LA PRUEBA DEL NUEVE


 

VICTORIA

LA PRUEBA DEL NUEVE

Victoria Trigo Bello- PRIMER PREMIO

No habrá viaje

sin billete para la aventura

ni mochila para el azar.

No habrá viaje si vas

pero te olvidas de ir

Orense, nueve del nueve del nueve. Nueve de la mañana. Llevo escrita en la

cara la noche de tren. El tren, un piano de hierro. La mochila en mi espalda, el

estómago sin hallar hora ni lugar que le interese para desayunar. Las piernas

perezosas, imantadas al duermevela de los paisajes de ventanilla que he visto

amanecer. Ya he memorizado la información para salir de la ciudad, sin dejarme

prender del encanto de sus piedras y sus termas. Las piedras y las termas existieron el

año pasado, cuando él estaba conmigo. Ahora viajo sola para escapar. Escapar de

nueve años. En cinco días llegaré a Santiago. En cuatro más, a la Costa da Morte.

Nueve etapas. Tengo que ir a la izquierda de la estación. Subir una escalera, siempre

de muchos peldaños para al inicio de una jornada. Cruzar sobre un puente que deja

atrás la ciudad. Por fin una flecha amarilla, casi oculta entre maleza. Una calle

secundaria -muy secundaria-, con locales que van de lo precario a lo suburbial. Y

comienza una ascensión que me despierta del todo mientras el sudor me confirma

que sobran kilos de porsiacasos en la mochila. El sol se pega a mi frente en la

sucesión de curvas que van ganando la batalla a la pendiente. No sé por qué, me

acuerdo del tren que me ha conducido hasta Orense desde Zaragoza. Un tren-hotel

que nace cada tarde en Barcelona para desembocar en Vigo. Me detengo para tomar

algo de fruta y unas almendras. Leo algunas líneas escritas al amor de la nocturnidad

ferroviaria: El tren está de tormenta y se lleva mal con los carriles. La soledad pesa

mucho y los poemas se asustan. Quisiera escribir en tu tacto, decir tu nombre y

dibujar tu rostro al pronunciarlo. Quisiera que no fuera tan grande esta cabina sin ti.

Hace mucho calor cuando llego al albergue de Cea. El corazón de ámbar que

llevo al cuello se me antoja una brasa. Me lo regaló muy al principio de lo nuestro. Es

lo único que conservo de él. Una ducha, una lata de sardinas, lavar la ropa, reposar.
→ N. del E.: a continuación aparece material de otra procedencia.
(** The entries after one was written at place [k]. *)
Lemma entries_written V i V' i' k inum name :
  directory V i → 0 ≤ i_size i → (k ≤ Z.to_nat (i_size i / 16))%nat → 16 * Z.of_nat k + 16 ≤ MAXFILE * BSIZE → i_size i ≤ MAXFILE * BSIZE →
  i_size i' = Z.max (i_size i) (16 * Z.of_nat k + 16) → 0 ≤ inum < 65536 →
  fwritten V i (16 * Z.of_nat k) (dirent_bytes inum (strncpy_bytes name DIRSIZ)) V' i' →
  entries V' i' = take k (entries V i) ++ (inum, cname DIRSIZ name) :: drop (S k) (entries V i).
Proof.
  intros [_ Hsz] Hs0 Hk Hm1 Hm2 Hs' Hi Hw. assert (length (dirent_bytes inum (strncpy_bytes name DIRSIZ)) = 16%nat) as Hlen
    by (unfold dirent_bytes; by rw length_app length_strncpy_bytes).
  set (n := Z.to_nat (i_size i / 16)) in *. assert (Z.to_nat (i_size i' / 16) = Nat.max n (S k)) as Hn' by (rw Hs'; unfold n; dlia).
  assert (∀ j, (j < Nat.max n (S k))%nat → dentry V' i' j = if decide (j = k) then (inum, cname DIRSIZ name) else dentry V i j) as Hj.
  { intros j Hj. unfold dentry. pose proof (fread_written V i _ _ V' i' (16 * Z.of_nat j) Hw) as E. rewrite -> Hlen in E. change (Z.of_nat 16) with 16 in E.
    rewrite -> E by (unfold n in *; lia). case_decide as E1; case_decide as E2; try lia; [|done].
    destruct (dirent_fields inum (strncpy_bytes name DIRSIZ) Hi ltac:(apply length_strncpy_bytes)) as [-> ->]. f_equal.
    etransitivity; [symmetry; apply (f_equal (cname DIRSIZ)), (app_nil_r (strncpy_bytes name DIRSIZ))|]. apply cname_strncpy_bytes. }
  apply list_eq. intros j. unfold entries at 1. rw Hn' list_lookup_fmap.
  assert (length (take k (entries V i)) = k) as Htk by (unfold entries; rw length_take length_fmap length_seq; lia).
  destruct (decide (j < k)%nat) as [H1|H1]; [|destruct (decide (j = k)) as [->|H2]].
  - rewrite -> lookup_app_l, lookup_take_lt, entries_lookup, lookup_seq_lt by lia. cbn. rewrite -> Hj, decide_False by lia. done.
  - rewrite -> lookup_app_r, Htk, Nat.sub_diag, lookup_seq_lt by lia. cbn. by rewrite -> Hj, decide_True by lia.
  - rewrite -> lookup_app_r, Htk by lia. replace (j - k)%nat with (S (j - S k)) by lia.
    change ((?x :: ?l) !! S ?m) with (l !! m). rewrite -> lookup_drop. replace (S k + (j - S k))%nat with j by lia. destruct (decide (j < n)%nat).
    + rewrite -> entries_lookup, lookup_seq_lt by lia. cbn. rewrite -> Hj, decide_False by lia. done.
    + rewrite -> (lookup_ge_None_2 (entries V i)) by (unfold entries; rw length_fmap length_seq; lia).
      by rewrite -> lookup_ge_None_2 by (rw length_seq; lia).
Qed.
Lemma iget_slot_lookup l dev inum ip j : iget_slot l dev inum = Some (ip, j) → l !! ip = Some j ∧ (is_inode dev inum j ∨ i_ref j = 0).
Proof.
  unfold iget_slot. destruct (list_find (is_inode dev inum) l) as [[k x]|] eqn:E; [intros [= -> ->]; apply list_find_Some in E; naive_solver|].
  intros (? & ? & _)%list_find_Some. auto.
Qed.

Lemma free_slot_le es : (free_slot es ≤ length es)%nat.
Proof. unfold free_slot. destruct (list_find _ es) as [[k e]|] eqn:E; [|done]. apply list_find_Some in E as (E & _). apply lookup_lt_Some in E. lia. Qed.

(** A name that is not there is found where its entry is put. *)
Lemma find_added es k name inum :
  (k ≤ length es)%nat → inum ≠ 0 → list_find (entry_is name) es = None →
  list_find (entry_is name) (take k es ++ (inum, cname DIRSIZ name) :: drop (S k) es) = Some (k, (inum, cname DIRSIZ name)).
Proof.
  intros Hk Hi Hn. apply list_find_None in Hn. rewrite -> Forall_lookup in Hn. apply list_find_Some. split_and!.
  - apply list_lookup_middle. rw length_take. lia.
  - by split.
  - intros j e Hj Hlt. rewrite -> lookup_app_l, lookup_take_lt in Hj by (rw ?length_take; lia). by eapply Hn.
Qed.

Section dir.
Context (iderw : nat → K bst unit) `{HBD : !BlockDev iderw} (p : nat) (pr : proc) (g : geometry).
Context (dev_read : Z → option (nat → Z → K fsst (Z * list Z))) (dev_write : Z → option (nat → list Z → Z → K fsst Z)).
Abbreviation pid := (p_pid pr).

Lemma iget_run h s dev inum :
  ready p pr h →
  iget dev inum (h, s) =
    match iget_slot (fs_inodes s) dev inum with
    | Some (ip, i) => Ok ip (settle h, put_inode ip (iget_inode dev inum i) s)
    | None => Stop (Panic "iget: no inodes") (acq icache_lock h, s)
    end.
Proof using Type.
  intros Hr. unfold iget, iget_slot. rw (bind_ok _ _ _ _ _ (ready_lock p pr _ h s Hr)) (bind_ok _ _ _ s (acq icache_lock h, s)) //.
  rw iget_scan_run. destruct (list_find (is_inode dev inum) _) as [[j i]|] eqn:E1; [|destruct (list_find (λ i, i_ref i = 0) _) as [[j i]|] eqn:E2; [|done]].
  - apply list_find_Some in E1 as (Hj & Hi & _). cbn [Nat.add]. rw (bind_ok _ _ _ _ _ (modinode_run _ s j i _ Hj)).
    unfold iget_inode. rewrite -> decide_True by done. by rw (bind_ok _ _ _ _ _ (ready_unlock p pr _ h _ Hr)).
  - apply list_find_Some in E2 as (Hj & Hi & _). cbn [fmap option_fmap option_map fst Nat.add].
    rw (bind_ok _ _ _ _ _ (modinode_run _ s j i _ Hj)).
    unfold iget_inode. rewrite -> decide_False by (intros [? _]; lia). by rw (bind_ok _ _ _ _ _ (ready_unlock p pr _ h _ Hr)).
Qed.

(** ** Looking names up *)

(** Reading entry [k]. *)
Lemma read_entry h s V L dp i k :
  ready p pr h → loaded_file g pid s V L dp i → directory V i → (k < Z.to_nat (i_size i / 16))%nat → cache_room L ∅ 1 →
  ∃ h' l', readi iderw dev_read dp (16 * Z.of_nat k) SIZEOF_DIRENT (h, s) = Ok (16, fread V i (16 * Z.of_nat k) 16) (h', set_fs_log l' s) ∧
    ready p pr h' ∧ loaded_file g pid (set_fs_log l' s) V L dp i.
Proof using HBD.
  intros Hr Hof [Hty Hsz] Hk Hc. pose proof Hof as [Hv Hfs Hfi Hip Hdev Hin Ht Hde Hsy]. pose proof (proj1 Hde) as Hmax.
  change (MAXFILE * BSIZE) with 71680 in Hmax.
  pose proof (readi_run iderw p pr g dev_read h s V L dp i (16 * Z.of_nat k) SIZEOF_DIRENT Hr Hv Hip Hdev Hfi Ht Hde ltac:(lia) ltac:(done) Hc) as E.
  change SIZEOF_DIRENT with 16 in E at 1 2. rewrite -> (wrapu_small 32) in E by lia.
  rewrite -> (proj2 (Z.ltb_ge _ _)), (proj2 (Z.ltb_ge (16 * Z.of_nat k + 16) _)) in E by lia. cbn [orb] in E.
  rewrite -> Z.min_l in E by (change SIZEOF_DIRENT with 16; lia). destruct E as (h' & l' & E & Hr' & Hv'). by exists h', l'.
Qed.

Lemma dirlookup_loop_run V L dp i name fuel : ∀ h s k,
  ready p pr h → loaded_file g pid s V L dp i → directory V i → cache_room L ∅ 1 →
  (k + fuel)%nat = S (Z.to_nat (i_size i / 16)) → (k ≤ Z.to_nat (i_size i / 16))%nat →
  ∃ h' l', dirlookup_loop iderw dev_read fuel dp name (16 * Z.of_nat k) (h, s) =
      Ok ((λ r : nat * entry, (16 * Z.of_nat (k + r.1), r.2.1)) <$> list_find (entry_is name) (drop k (entries V i))) (h', set_fs_log l' s) ∧
    ready p pr h' ∧ loaded_file g pid (set_fs_log l' s) V L dp i.
Proof using HBD.
  induction fuel as [|fuel IH]; intros h s k Hr Hof Hd Hc Hf Hk; [lia|]. pose proof Hd as [_ Hsz]. cbn [dirlookup_loop].
  rw (bind_ok _ _ _ _ _ (inode_at_run h s dp i (of_slot _ _ _ _ _ _ _ Hof))).
  destruct (decide (k = Z.to_nat (i_size i / 16))) as [->|Hne].
  { rewrite -> (proj2 (Z.ltb_ge _ _)) by lia. rewrite -> drop_ge by (unfold entries; rw length_fmap length_seq; lia).
    exists h, (fs_log s). replace (set_fs_log (fs_log s) s) with s by (by destruct s). done. }
  rewrite -> (proj2 (Z.ltb_lt _ _)) by lia. cbn [negb].
  destruct (read_entry h s V L dp i k Hr Hof Hd ltac:(lia) Hc) as (h1 & l1 & E1 & Hr1 & Hof1). rw (bind_ok _ _ _ _ _ E1).
  change (16 =? SIZEOF_DIRENT) with true. cbn [negb]. rewrite -> drop_entries by lia. cbn [list_find].
  set (de := fread V i (16 * Z.of_nat k) 16).
  assert (negb (de_inum de =? 0) && (namecmp name (de_name de) =? 0) = bool_decide (entry_is name (dentry V i k))) as ->.
  { unfold entry_is, dentry. cbn [fst snd]. fold de. symmetry. unfold namecmp. destruct (Z.eqb_spec (de_inum de) 0); cbn [negb andb].
    - apply bool_decide_eq_false_2. naive_solver.
    - destruct (Z.eqb_spec (strncmp name (de_name de) DIRSIZ) 0) as [E|E]; rw strncmp_cname in E;
        [apply bool_decide_eq_true_2|apply bool_decide_eq_false_2]; naive_solver. }
  case_bool_decide as He; [rewrite -> decide_True by done|rewrite -> decide_False by done].
  - exists h1, l1. cbn. by rw Nat.add_0_r.
  - destruct (IH h1 (set_fs_log l1 s) (S k) Hr1 Hof1 Hd Hc ltac:(lia) ltac:(lia)) as (h' & l' & E & Hr' & Hof').
    exists h', l'. split_and!; [|done|done]. replace (16 * Z.of_nat k + SIZEOF_DIRENT) with (16 * Z.of_nat (S k)) by (change SIZEOF_DIRENT with 16; lia).
    rw E. f_equal. destruct (list_find _ _) as [[j e]|]; cbn; [|done]. do 2 f_equal. lia.
Qed.

Lemma dirlink_loop_run V L dp i fuel : ∀ h s k,
  ready p pr h → loaded_file g pid s V L dp i → directory V i → cache_room L ∅ 1 →
  (k + fuel)%nat = S (Z.to_nat (i_size i / 16)) → (k ≤ Z.to_nat (i_size i / 16))%nat →
  ∃ h' l', dirlink_loop iderw dev_read fuel dp (16 * Z.of_nat k) (h, s) =
      Ok (16 * Z.of_nat (k + free_slot (drop k (entries V i)))) (h', set_fs_log l' s) ∧
    ready p pr h' ∧ loaded_file g pid (set_fs_log l' s) V L dp i.
Proof using HBD.
  induction fuel as [|fuel IH]; intros h s k Hr Hof Hd Hc Hf Hk; [lia|]. pose proof Hd as [_ Hsz]. cbn [dirlink_loop].
  rw (bind_ok _ _ _ _ _ (inode_at_run h s dp i (of_slot _ _ _ _ _ _ _ Hof))). unfold free_slot.
  destruct (decide (k = Z.to_nat (i_size i / 16))) as [->|Hne].
  { rewrite -> (proj2 (Z.ltb_ge _ _)) by lia. rewrite -> drop_ge by (unfold entries; rw length_fmap length_seq; lia).
    exists h, (fs_log s). replace (set_fs_log (fs_log s) s) with s by (by destruct s). cbn. by rw Nat.add_0_r. }
  rewrite -> (proj2 (Z.ltb_lt _ _)) by lia. cbn [negb].
  destruct (read_entry h s V L dp i k Hr Hof Hd ltac:(lia) Hc) as (h1 & l1 & E1 & Hr1 & Hof1). rw (bind_ok _ _ _ _ _ E1).
  change (16 =? SIZEOF_DIRENT) with true. cbn [negb]. rewrite -> drop_entries by lia. cbn [list_find].
  destruct (Z.eqb_spec (de_inum (fread V i (16 * Z.of_nat k) 16)) 0) as [E|E];
    [rewrite -> decide_True by done|rewrite -> decide_False by done].
  - exists h1, l1. by rw Nat.add_0_r.
  - destruct (IH h1 (set_fs_log l1 s) (S k) Hr1 Hof1 Hd Hc ltac:(lia) ltac:(lia)) as (h' & l' & E' & Hr' & Hof').
    exists h', l'. split_and!; [|done|done]. replace (16 * Z.of_nat k + SIZEOF_DIRENT) with (16 * Z.of_nat (S k)) by (change SIZEOF_DIRENT with 16; lia).
    rw E'. f_equal. unfold free_slot. destruct (list_find _ _) as [[j e]|]; cbn [fmap option_fmap option_map prod_map fst length]; do 2 f_equal; lia.
Qed.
Luego, cena con pan de miga morena, manjar ideal para acompañar una ración de

pulpo.

A la mañana siguiente, hacia Castro-Dozón, hilando núcleos con más hórreos

que vecinos, resurgen todas las etapas que hicimos juntos desde Sevilla, todos los

pueblos, todos los momentos. Resurgen las dehesas, la sed profunda, los bares al

mediodía y sus manantiales de cerveza con gaseosa. Resurgen los dolores de

hombros, la pereza, el cansancio. Resurgen los soles y las sombras. Todo resurge en

vano con tu ausencia. Y conforme se disipa esa niebla de meigas vuelven los paisajes

del pasado, los irrepetibles. Han vuelto para pedir que camines por ellos. Han vuelto

los silencios de decirnos nuestros para siempre, muchísimo, yo también, las miradas,

los senderos. Han vuelto, pero aquí estoy yo sola, con este latido amarillo en mi

pecho que se acurruca ante la grandiosidad de Oseira. Y luego las aldeas diminutas,

alguna con nombre tan largo que casi se diluye en la calle única: Carballedina. Y una

fuente con un jarro para el caminante. Y me gustaría trenzar el agua, hacer un marco

de aire para este segundo, guardar las piedras que acogen mi huella invisible y

construir con ellas un edén que no te añore. Pero si eso ocurriera, quizás no fuera yo

quien pisara pasado mañana la plaza del Obradoiro. Quizás fuera una mujer sin

lágrimas, sin besos dados ni recibidos. Quizás entonces el corazón no fuera de ámbar

sino de hierro.

Sin embargo, cuando llego a Santiago las vieiras doradas del suelo me dicen

que se aproxima el momento de ver el paraíso sin ansiar compartirlo, ese momento

de levar anclas y entender mis pasos sin los tuyos. Quizás se aproxime el momento de

asumir no hay camino de regreso.

A partir de Olveiroa, la travesía reclama océano. La mochila es un duende

marino a mi espalda. La certeza golpea con insistencia: fuiste mentira, pero fuiste.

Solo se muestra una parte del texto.